Current pretraining of digital pathology vision foundation models relies on expert-driven, whole-slide image (WSI)-level data curation, overlooking fine-grained tissue heterogeneity and incurring high annotation costs. Method: We propose a tile-level unsupervised automatic data curation method. Its core is the first large-scale hierarchical clustering-based sampling framework in tile embedding space, which uncovers the intrinsic trade-off between data scale and representation balance. We further design embedding-space balanced sampling and batch-aware optimization strategies tailored to foundation model pretraining. Contribution/Results: Our method achieves significant performance gains across multiple clinically relevant downstream tasks—including tumor classification, subtype prediction, and survival prognosis—demonstrating substantial improvement in pathological representation quality. It establishes a new data-efficient pretraining paradigm for pathology vision foundation models, reducing reliance on manual curation while enhancing generalization and robustness.

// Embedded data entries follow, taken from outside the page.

Lemma segmentSent_spec offset now_ms retransmission s :
  window_wf s → 0 ≤ offset → acknowledged_count s + offset < granted_end s →
  let s' := segmentSent offset now_ms retransmission s in
  window_wf s' ∧
  ∀ i, was_sent s' i ↔ was_sent s i ∨ i = acknowledged_count s + offset.
Proof.
  intros [] Hoff Hgrant. unfold segmentSent. cbv zeta.
  set (bitmap := Z.lor (sent_bitmap s) (bit16 offset)).
  assert (Hb : is_u16 bitmap) by (apply lor_u16; [done|apply u16_range]).
  rewrite (u16_id bitmap) by done.
  assert (Hbit : ∀ i, 0 ≤ i → Z.testbit bitmap i = Z.testbit (sent_bitmap s) i || (i =? offset)).
  { intros i Hi. unfold bitmap. by rewrite Z.lor_spec, testbit_bit16 by lia. }
  split.
  - split; simpl; try done; try by rewrite length_insert.
    + intros i Hi. rewrite Hbit, orb_true_iff, Z.eqb_eq by done. intros [?| ->]; [auto|lia].
    + intros i Hi ?. rewrite Hbit by done. by rewrite ww_subset0.
  - intros i. unfold was_sent. simpl. split.
    + intros [?|[Hge Ht]]; [by left; left|]. rewrite Hbit, orb_true_iff, Z.eqb_eq in Ht by lia.
      destruct Ht as [?|?]; [by left; right|right; lia].
    + intros [[?|[Hge Ht]]| ->]; [by left|right|right].
      * split; [done|]. rewrite Hbit by lia. by rewrite Ht.
      * split; [lia|]. rewrite Hbit, orb_true_iff, Z.eqb_eq by lia. right. lia.
Qed.

(** The monitor accepts the PDU of a segment and records it when admitted. *)
Lemma observe_segment s admitted i r :
  window_wf s → 0 ≤ i < segment_count s →
  observe (Open (object s) (setup s) admitted) (Sent (segment_pdu s i) r) =
    Some (Open (object s) (setup s)
      (if bool_decide (r = RouteResult.kAccepted) then i :: admitted else admitted)).
Proof.
  intros Hw Hi. pose proof Hw as []. pose proof (setup_geometry _ ww_setup0) as (_ & _ & Hn & _).
  set (h := mkSegmentHeader (setup_session_id (setup s)) i).
  assert (Hb : is_bytes (segment_pdu s i)).
  { unfold segment_pdu. apply Forall_app_2; [apply layout_bytes|by apply slice_bytes].
    destruct ww_setup0 as [[? _] _]. split; [done|]. simpl. unfold is_u16. lia. }
  assert (Hdec : decodeSegmentHeaderKnownType (segment_pdu s i) = Some h).
  { apply decodeSegmentHeaderKnownType_spec; [done|]. split.
    - destruct ww_setup0 as [[? _] _]. split; [done|]. simpl. unfold is_u16. lia.
    - by eexists _, _. }
  unfold observe. change (hd 0 (segment_pdu s i)) with 1. cbn [Z.eqb].
  unfold observe_pdu. change (hd 0 (segment_pdu s i)) with 1. cbv beta iota zeta.
  rewrite Hdec. simpl. rewrite Z.eqb_refl, (proj2 (Z.ltb_lt _ _)) by lia. simpl.
  by rewrite bool_decide_eq_true_2.
Qed.

Lemma sendSegment_running offset now_ms retransmission t w log
    (Q : bool → Transmitter * Traced W → Prop) :
  running (t, mkTraced w log) → 0 ≤ offset →
  acknowledged_count (session_ t) + offset < granted_end (session_ t) →
  (∀ (sent : bool) t' wl', running (t', wl') →
     session_ t' = (if sent then segmentSent offset now_ms retransmission (session_ t)
                    else session_ t) →
     handed_over (segment_pdu (session_ t) (acknowledged_count (session_ t) + offset)) log sent
       (t', wl') → datagram_occupied_ t' = datagram_occupied_ t → timing_ t' = timing_ t →
     fate (segment_pdu (session_ t) (acknowledged_count (session_ t) + offset)) t w log sent wl' →
     Q sent (t', wl')) →
  wp (sendSegment (W := Traced W) routes offset now_ms retransmission) (t, mkTraced w log) Q.
Proof.
  intros Hr Hoff Hgrant HQ. pose proof Hr as [[Ht Hm] Hrun]. cbn [fst] in Hrun.
  destruct (running_phase _ _ _ Hr) as (Hs & admitted & Hmon & Hadm).
  pose proof Hs as [Hw Hopen Hroom1 Hroom2]. pose proof Hw as [].
  set (i := acknowledged_count (session_ t) + offset) in *.
  assert (Hi : 0 ≤ i < segment_count (session_ t)) by lia.
  apply wp_sendSegment; [done|done|done|unfold i in *; lia|]. fold i. split.
  { intros packet r Hroom Hno _ Hr'. apply HQ; [|done|by apply handed_over_no|done|done|by left].
    split; [|done]. by apply inv_sending. }
  intros packet r w' Hroom Hyes.
  pose proof (observe_segment (session_ t) admitted i r Hw Hi) as Hobs.
  case_bool_decide as Hacc.
  - apply HQ; [|done|by subst r|done|done|right; exists r; split; [by rewrite bool_decide_eq_true_2|done]].
    destruct (segmentSent_spec offset now_ms retransmission _ Hw Hoff Hgrant)
      as [Hw' Hsent]. fold i in Hsent. cbn [fst snd].
    split; [split|done].
    + pose proof (tx_wf_sending packet (sendResult r) t Ht Hroom) as [Hc' Hi' Hp' Hs'].
      split; simpl in *; try done. intros _. destruct (Hs' Hrun). by split.
    + exists (Open (object (session_ t)) (setup (session_ t)) (i :: admitted)).
      split; [cbn [log_of snd]; by rewrite tx_monitor_snoc, Hmon|]. unfold agrees.
      cbn [fst session_ set_session_]. rewrite (eq_refl : isRunning (segmentSent offset now_ms
        retransmission (session_ t)) = isRunning (session_ t)), Hrun.
      exists (i :: admitted). split; [done|]. intros j [?| ->]%Hsent; [right; auto|by left].
  - apply HQ; [|done|by destruct r|done|done|right; exists r; split; [by rewrite bool_decide_eq_false_2|done]].
    split; [|done]. apply inv_sending; [|done]. split; [done|].
    exists (Open (object (session_ t)) (setup (session_ t)) admitted).
    split; [cbn [log_of snd]; by rewrite tx_monitor_snoc, Hmon|]. unfold agrees. cbn [fst].
    rewrite Hrun. eauto.
Qed.

(** What [process] leaves behind: the invariant, or after an error a session that
    is over, which the driver reports to the monitor. *)
Definition returns (r : ProcessResult.t) (s : Transmitter * Traced W) : Prop :=
  tx_wf s.1 ∧ ∃ p, monitor (log_of s.2) = Some p ∧
    if bool_decide (r = ProcessResult.kError) then isRunning (session_ s.1) = false
    else agrees s.1 p.

Lemma returns_ok r s : inv s → r ≠ ProcessResult.kError → returns r s.
Proof.
  intros [Ht (p & ? & ?)] Hr. split; [done|]. exists p. by rewrite bool_decide_eq_false_2.
Qed.

Lemma returns_over s : inv s → isRunning (session_ s.1) = false → returns ProcessResult.kError s.
Proof. intros [Ht (p & ? & ?)] Hr. split; [done|]. by exists p. Qed.
Definition uart0WriteHexNibble (nibble : Z) : Io W unit :=
  uart0WriteByte (u8 (byte_at kHexDigits (Z.to_nat (Z.land nibble 0x0F)))).

Definition uart0WriteHexByte (value : Z) : Io W unit :=
  uart0WriteHexNibble (u8 (Z.shiftr value 4));;
  uart0WriteHexNibble value.

Definition uart0ByteAvailable : State W bool :=
  status ← read_register UCSR0A;
  mret (negb (Z.land status (BV RXC0) =? 0)).

Definition uart0ReadByte : State W Z := read_register UDR0.
End uart0.

(** ** The link adapter *)

Module UartHdlcForwarder.
Section forwarder.
Context {W : Type} `{!AvrUsart W}.
Variable polls : nat.
Variable kMaximumPayloadSize : nat.

Definition kMaximumCanonicalSize : nat := sizeof_Header + kMaximumPayloadSize.
Definition kMaximumFrameCapacity : nat := (kMaximumCanonicalSize + kCrcSize) * 2 + 2.

Definition trySend (packet : PacketBuffer) : Io W LinkAdmission.t :=
  if Z.of_nat kMaximumPayloadSize <? size packet then mret LinkAdmission.kTooLarge
  else
    let '(frame_size, frame_storage) :=
      Encoder.encode (headerAndPayload packet) (replicate kMaximumFrameCapacity 0) in
    if (frame_size =? 0)%nat then mret LinkAdmission.kTooLarge
    else
      uart0WriteSpan polls (take frame_size frame_storage);;
      mret LinkAdmission.kAccepted.
End forwarder.
End UartHdlcForwarder.
(* ===== verification/Mcp2515.v ===== *)
(** * The MCP2515 CAN controller over SPI
      ([platform/avr/spi0.h], [mcp2515.h], [mcp2515_can.h])

    The SPI master over the registers of the AVR, the controller's register access
    over SPI, and the polling driver for standard CAN frames.  The registers and bit
    numbers of [avr/io.h] are the class [AvrSpi]; the controller behind the bus is the
    class [Mcp2515Model], its instruction set as its data sheet gives it, at rest
    while the driver works.  Busy-waits take [polls] status reads. *)

From S2P Require Import Prelude.
Local Open Scope Z_scope.

(** ** The SPI master *)

Inductive SpiRegister := DDRB | PORTB | SPCR | SPSR | SPDR.

Class AvrSpi (W : Type) := {
  spi_read : SpiRegister → State W Z;
  spi_write : SpiRegister → Z → State W unit;
  spi_BV : Z → Z;
  DDB2 : Z; DDB3 : Z; DDB4 : Z; DDB5 : Z; PORTB2 : Z; SPE : Z; MSTR : Z; SPIF : Z;
}.

Section spi0.
Context {W : Type} `{!AvrSpi W}.
Variable polls : nat.

(** [register |= mask] and [register &= static_cast<uint8_t>(~mask)]. *)
Definition setBits (register : SpiRegister) (mask : Z) : State W unit :=
  value ← spi_read register;
  spi_write register (u8 (Z.lor value mask)).
Definition clearBits (register : SpiRegister) (mask : Z) : State W unit :=
  value ← spi_read register;
  spi_write register (u8 (Z.land value (u8 (Z.lnot mask)))).

Definition spi0Init : State W unit :=
  setBits DDRB (Z.lor (Z.lor (spi_BV DDB2) (spi_BV DDB3)) (spi_BV DDB5));;
  clearBits DDRB (spi_BV DDB4);;
  setBits PORTB (spi_BV PORTB2);;
  spi_write SPCR (Z.lor (spi_BV SPE) (spi_BV MSTR));;
  spi_write SPSR 0.

Definition spi0ChipSelectAssert : State W unit := clearBits PORTB (spi_BV PORTB2).
Definition spi0ChipSelectDeassert : State W unit := setBits PORTB (spi_BV PORTB2).

Fixpoint waitTransfer (polls : nat) : Io W unit :=
  match polls with
  | O => out_of_fuel
  | Datatypes.S polls =>
      status ← liftIo (spi_read SPSR);
      if Z.land status (spi_BV SPIF) =? 0 then waitTransfer polls else mret tt
  end.

Definition spi0Transfer (out_byte : Z) : Io W Z :=
  liftIo (spi_write SPDR out_byte);;
  waitTransfer polls;;
  liftIo (spi_read SPDR).
End spi0.

(** ** Register access *)

Module Mcp2515.
Definition kInstructionRead : Z := 0x03.
Definition kInstructionWrite : Z := 0x02.
Definition kInstructionReset : Z := 0xC0.
Definition kRegisterCanstat : Z := 0x0E.
Definition kCanstatConfigMode : Z := 0x80.

Section mcp2515.
Context {W : Type} `{!AvrSpi W}.
Variable polls : nat.

Definition reset : Io W unit :=
  liftIo spi0ChipSelectAssert;;
  spi0Transfer polls kInstructionReset;;
  liftIo spi0ChipSelectDeassert.

Definition readRegister (address : Z) : Io W Z :=
  liftIo spi0ChipSelectAssert;;
  spi0Transfer polls kInstructionRead;;
  spi0Transfer polls address;;
  value ← spi0Transfer polls 0;
  liftIo spi0ChipSelectDeassert;;
  mret value.
(** Every sleep is into the future of the clock reading before it. *)
Fixpoint future (log : list Event) : Prop :=
  match log with
  | ENow t :: ((ESleep d :: _) as log) => t < d ∧ future log
  | _ :: log => future log
  | [] => True
  end.

(** A clock that never goes back and never wakes a sleeper early, after [clock]. *)
Fixpoint steady (clock : Z) (log : list Event) : Prop :=
  match log with
  | ENow t :: log => clock ≤ t ∧ steady t log
  | ESleep d :: log => steady (Z.max clock d) log
  | _ :: log => steady clock log
  | [] => True
  end.

(** Two more periods fit the clock after every reading. *)
Definition room (gap : Z) (log : list Event) : Prop :=
  Forall (λ e, if e is ENow t then t + 2 * gap < 2 ^ 63 else True) log.

(** ** Lemmas *)

Lemma rounds_spaced ticks c d log outcome :
  0 < loop_period c * ticks → rounds ticks c d log outcome →
  spaced (loop_period c * ticks) d (sleeps log).
Proof.
  intros Hgap. induction 1 as [| | | | |d t rest outcome _ _ _ _ IH]; try done. simpl. split; [|exact IH].
  unfold slot. destruct (Z.leb_spec (d + loop_period c * ticks) t); lia.
Qed.

Lemma rounds_future ticks c d log outcome :
  0 < loop_period c * ticks → rounds ticks c d log outcome → future log.
Proof.
  intros Hgap. induction 1 as [| | | | |d t rest outcome _ _ _ _ IH]; try done.
  simpl. split; [|exact IH]. unfold slot.
  destruct (Z.leb_spec (d + loop_period c * ticks) t); lia.
Qed.
Lemma decodeLoop_stuffed p tail done rest :
  is_bytes p → (length p ≤ length rest)%nat →
  decodeLoop (flat_map stuff p ++ Flag.kFlag :: tail) (done ++ rest) (length done) false =
    ((0 <? length (done ++ p))%nat, (done ++ p) ++ drop (length p) rest).
Proof.
  intros Hp. revert done rest. induction Hp as [|b p Hb _ IH]; intros done rest Hlen; cbn [flat_map
    app length] in *.
  { rewrite app_nil_r, drop_0. cbn [decodeLoop]. by destruct (negb _). }
  destruct rest as [|x rest]; cbn [length] in Hlen; [lia|]. rewrite <- app_assoc.
  assert (Hroom : (length done <? length (done ++ x :: rest))%nat = true)
    by (apply Nat.ltb_lt; rewrite length_app; simpl; lia).
  assert (Hstep : decodeLoop (stuff b ++ flat_map stuff p ++ Flag.kFlag :: tail) (done ++ x :: rest)
      (length done) false =
    decodeLoop (flat_map stuff p ++ Flag.kFlag :: tail) (<[length done := b]> (done ++ x :: rest))
      (S (length done)) false).
  { unfold stuff. destruct (special b) eqn:Hs.
    - cbn [app decodeLoop]. rewrite Hroom. cbn [negb]. change (kEscape =? Flag.kFlag) with false.
      change (kEscape =? Flag.kEscape) with true. cbn iota.
      assert (Hx : u8 (Z.lxor (u8 (Z.lxor b kEscapeXor)) Flag.kXorValue) = b ∧
        (u8 (Z.lxor b kEscapeXor) =? Flag.kFlag) = false ∧ (u8 (Z.lxor b kEscapeXor) =? Flag.kEscape) = false).
      { unfold special in Hs. rewrite orb_true_iff, !Z.eqb_eq in Hs. by destruct Hs as [->| ->]. }
      destruct Hx as (-> & -> & ->). done.
    - unfold special in Hs. rewrite orb_false_iff in Hs. destruct Hs as [H1 H2].
      cbn [app decodeLoop]. rewrite Hroom. cbn [negb].
      change Flag.kFlag with kFlag. change Flag.kEscape with kEscape. by rewrite H1, H2. }
  rewrite Hstep, insert_app_r_alt, Nat.sub_diag by lia. cbn [list_insert insert].
  change (done ++ b :: rest) with (done ++ [b] ++ rest). rewrite app_assoc.
  replace (S (length done)) with (length (done ++ [b])) by (rewrite length_app; simpl; lia).
  rewrite IH by lia. cbn [drop]. by rewrite <- !app_assoc.
Qed.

Vision foundation models (FMs) are accelerating the development of digital pathology algorithms and transforming biomedical research. These models learn, in a self-supervised manner, to represent histological features in highly heterogeneous tiles extracted from whole-slide images (WSIs) of real-world patient samples. The performance of these FMs is significantly influenced by the size, diversity, and balance of the pre-training data. However, data selection has been primarily guided by expert knowledge at the WSI level, focusing on factors such as disease classification and tissue types, while largely overlooking the granular details available at the tile level. In this paper, we investigate the potential of unsupervised automatic data curation at the tile-level, taking into account 350 million tiles. Specifically, we apply hierarchical clustering trees to pre-extracted tile embeddings, allowing us to sample balanced datasets uniformly across the embedding space of the pretrained FM. We further identify these datasets are subject to a trade-off between size and balance, potentially compromising the quality of representations learned by FMs, and propose tailored batch sampling strategies to mitigate this effect. We demonstrate the effectiveness of our method through improved performance on a diverse range of clinically relevant downstream tasks.